How to compare these metrics?
After reviewing different approaches, we decided to use the average page size, time to first byte, and page load time for each bank during the 30 day monitoring period. We've normalized these results and expressed the average values as percentages to make our comparison more meaningful.
Sample calculation
Average response times
Bank 1: 5 sec page load time
Bank 2: 5 sec page load time
Bank 3: 10 sec page load time
Benchmark calculation
Bank 1: 100 / summary (Bank1, Bank 2, Bank3) * 5 = 25 %
Bank 2: 100 / summary (Bank1, Bank 2, Bank3) * 5 = 25 %
Bank 3: 100 / summary (Bank1, Bank 2, Bank3) * 10 = 50 %
Plage load time Benchmark: (25 + 25 + 50 / 3) = 33 %
Results
Page load times of Bank 1 and Bank 2 are better than the Benchmark.

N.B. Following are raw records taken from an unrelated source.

(** * YaMDb: the data model and the serializer validation rules

    A shallow embedding of [api_yamdb/reviews/models.py] and
    [api_yamdb/api/serializers.py].

    The two files are declarative: what they do is fixed by the framework
    that reads the declarations.  The development is therefore layered.

    - [Py]: the Python values the validation methods receive, with the
      exceptions they raise and the few built-ins they call.
    - [Django]: the part of the ORM the models rely on ([on_delete]
      handlers, [UniqueConstraint], validators, [Avg],
      [get_object_or_404]).
    - [Drf]: the part of the serializer machinery the serializers rely on
      (field validation, [validate_<field>] dispatch, read-only fields,
      [UniqueValidator], [UniqueTogetherValidator], [save]).
    - [Category] ... [Comment], [DB]: the models and the tables.
    - [UserSerializer] ... [ReviewSerializer]: the serializers.

    Numbers are [Z]; the average of a column is an exact rational [Q]
    (the ORM returns the nearest float).  Strings are byte strings;
    [str.lower] and [str.strip] act on their ASCII range. *)

From Stdlib Require Import ZArith List String Ascii Bool Lia QArith.
From Stdlib Require Import Permutation.
From Stdlib Require Import DecimalString DecimalZ DecimalPos.
Import ListNotations.
Open Scope string_scope.
Open Scope Z_scope.
(** X9. An undo or a redo reaches a peer as a whole document.  When tab A
    undoes (or redoes) and finds a frame, it posts one [undo-redo] message;
    tab B then shows the normalised shapes of that frame and takes the
    history of that frame as its own, whatever B held.  A's own history has
    one entry more, the "undid (redid) last action" line, which B does not
    get.  B's stacks are not touched and B's suppression flag is set. *)
Theorem undo_redo_replicates (idA idB userA : string) (a b : Ctx)
    (fresh : Fresh) (redo : bool) (rest : list Snapshot) (top : Snapshot) :
  idA <> idB ->
  (if redo then redoStackRef a else undoStackRef a) = rest ++ [top] ->
  let h := if redo then performRedo idA userA fresh
           else performUndo idA userA fresh in
  let a' := (fire h a).1 in
  let out := (fire h a).2 in
  let b' := deliver idB out b in
  out = [UndoRedo (toRaw <$> snap_shapes top) (snap_history top) idA] /\
  shapes a' = snap_shapes top /\
  shapes b' = normalizeShapes (toRaw <$> snap_shapes top) /\
  history b' = snap_history top /\
  history a' =
    JS.slice_to 250
      ((if redo then redidEntry userA fresh else undidEntry userA fresh)
         :: snap_history top) /\
  undoStackRef b' = undoStackRef b /\ redoStackRef b' = redoStackRef b /\
  isUndoRedoRef b' = true.
Proof.
  intros Hid Hstack. unfold deliver, fire.
  destruct redo.
  - rewrite (performRedo_run idA userA fresh a rest top Hstack).
    cbn [fst snd foldl]. unfold fire.
    rewrite handleMessage_run by done. done.
  - rewrite (performUndo_run idA userA fresh a rest top Hstack).
    cbn [fst snd foldl]. unfold fire.
    rewrite handleMessage_run by done. done.
Qed.

(** X10. Bootstrap of a late joiner.  Tab B posts [sync-request]; tab A,
    between two events, answers with one [sync-state] when it holds a shape
    or a history entry, and B, taking that answer, shows A's shapes
    normalised and holds A's history, whatever B held before; B's stacks
    and flag are as they were.  When A holds nothing it does not answer and
    B stays as it is.  A itself does not change. *)
Theorem sync_handshake (idA idB : string) (a b : Ctx) :
  idA <> idB -> rendered a ->
  let a' := (fire (handleMessage idA (Some (SyncRequest idB))) a).1 in
  let reply := (fire (handleMessage idA (Some (SyncRequest idB))) a).2 in
  let b' := deliver idB reply b in
  a' = flushEffects a /\
  match shapes a, history a with
  | [], [] => reply = [] /\ b' = b
  | _, _ =>
      reply = [SyncState (toRaw <$> shapes a) (history a) idA] /\
      shapes b' = normalizeShapes (toRaw <$> shapes a) /\
      history b' = history a /\
      undoStackRef b' = undoStackRef b /\ redoStackRef b' = redoStackRef b /\
      isUndoRedoRef b' = isUndoRedoRef b
  end.
Proof.
  intros Hid [Hsh Hhi]. unfold deliver, fire.
  rewrite handleMessage_run by (simpl; congruence).
  rewrite Hsh, Hhi. cbn [fst snd].
  split; [done |].
  destruct (shapes a) as [| s0 sh], (history a) as [| h0 hi]; cbn [foldl].
  - done.
  - unfold fire. rewrite handleMessage_run by done. done.
  - unfold fire. rewrite handleMessage_run by done. done.
  - unfold fire. rewrite handleMessage_run by done. done.
Qed.

(** ** The document store, operation by operation *)

Section StoreOperations.

Variable clientId : string.
Variable userName : string.

#[local] Abbreviation entryFor := (entryFor userName).
#[local] Abbreviation commitShape := (commitShape clientId userName).
#[local] Abbreviation applyShapeUpdate := (applyShapeUpdate clientId userName).
#[local] Abbreviation deleteShape := (deleteShape clientId userName).
#[local] Abbreviation updateTableCell := (updateTableCell clientId userName).
#[local] Abbreviation performUndo := (performUndo clientId userName).
#[local] Abbreviation performRedo := (performRedo clientId userName).
#[local] Abbreviation handleMessage := (handleMessage clientId).

Lemma filter_all_pass (P : Shape -> Prop) `{forall x, Decision (P x)}
    (l : list Shape) :
  Forall P l -> filter P l = l.
Proof.
  induction 1 as [| x l Hx _ IH]; [done |].
  by rewrite filter_cons_True, IH.
Qed.

(** X11. [deleteShape] leaves no shape with the given id on the board and
    keeps every other shape; it posts one [delete-shape] message and logs
    one entry even when no shape has that id, in which case the shapes are
    as before.  Committing a shape whose id is new on the board and then
    deleting that id gives back the shapes the board had. *)
Theorem deleteShape_removes_id (shapeId description : string) (fresh : Fresh)
    (s : Ctx) :
  let s' := (fire (deleteShape shapeId description fresh) s).1 in
  let out := (fire (deleteShape shapeId description fresh) s).2 in
  Forall (fun shape => shape_id shape ≠ shapeId) (shapes s') /\
  (forall shape : Shape,
      shape_id shape ≠ shapeId -> shape ∈ shapes s' <-> shape ∈ shapes s) /\
  out = [DeleteShape shapeId (entryFor description fresh) clientId] /\
  head (history s') = Some (entryFor description fresh) /\
  (Forall (fun shape => shape_id shape ≠ shapeId) (shapes s) ->
   shapes s' = shapes s) /\
  (forall (shape : Shape) (d : string) (f : Fresh),
      shape_id shape = shapeId ->
      Forall (fun old => shape_id old ≠ shapeId) (shapes s) ->
      shapes (fire (deleteShape shapeId description fresh)
                   (fire (commitShape shape d f) s).1).1 = shapes s).
Proof.
  unfold fire. rewrite deleteShape_run. cbn [fst snd flushEffects shapes history].
  split; [| split; [| split; [| split; [| split]]]].
  - apply Forall_forall. intros shape Hin.
    by apply list_elem_of_filter in Hin as [Hid _].
  - intros shape Hid. rewrite list_elem_of_filter. tauto.
  - done.
  - done.
  - apply filter_all_pass.
  - intros shape d f Hid Hall.
    rewrite commitShape_run, deleteShape_run.
    cbn [fst snd flushEffects shapes].
    rewrite filter_app, filter_all_pass by done.
    rewrite filter_cons_False, filter_nil, app_nil_r; [done |].
    rewrite normalizeShape_toRaw_id. intros Hne. by apply Hne.
Qed.

Lemma replace_by_id_ids (new : Shape) (l : list Shape) :
  shape_id <$> ((fun old => if decide (shape_id old = shape_id new)
                            then new else old) <$> l)
  = shape_id <$> l.
Proof.
  rewrite <- list_fmap_compose. apply list_fmap_ext. intros i old _. simpl.
  by destruct (decide (shape_id old = shape_id new)) as [-> |].
Qed.

Lemma replace_by_id_absent (new : Shape) (l : list Shape) :
  Forall (fun old => shape_id old ≠ shape_id new) l ->
  (fun old => if decide (shape_id old = shape_id new) then new else old) <$> l
  = l.
Proof.
  induction 1 as [| x l Hx _ IH]; [done |].
  rewrite fmap_cons, IH. by rewrite decide_False.
Qed.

Page load times of Bank 3 is 17 % above the Benchmark.
The results of our Banking Website Performance Benchmark
Our performance comparison demonstrated that 40 percent of the banking websites are facing performance problems.
Many factors impact page load time. For example, in our performance benchmark, we figured out that 30 % of the banking websites suffer from higher page load times.
Another prominent issue is a high average value in time to first byte, which indicates slow backends. The time to first byte of a banking website is a performance issue for 20 percent of the compared bankings, and for one of the banks, this metric was 25 percent higher than their competitors.
Twenty percent of the banking websites are facing problems due to high page size. As a result, customers navigating their websites have to download up to 18 percent more data, resulting in massive performance slowdowns. Low network speed can make such not optimized web page size an even more critical issue.
Conclusion
A not neglect able proportion of the Top 10 banking websites in North America are facing performance problems. We know that the battle for a best-in-class user experience is still ongoing in the financial service industry. Beautiful design and responsive and fast-loading banking websites are essential these days because tech-savvy customers of tomorrow expect both.
Compare your banking website regularly with your competitors sites and make modern continuous performance engineering a fundamental part of your value stream.
Keep doing the great work! Happy Performance Engineering!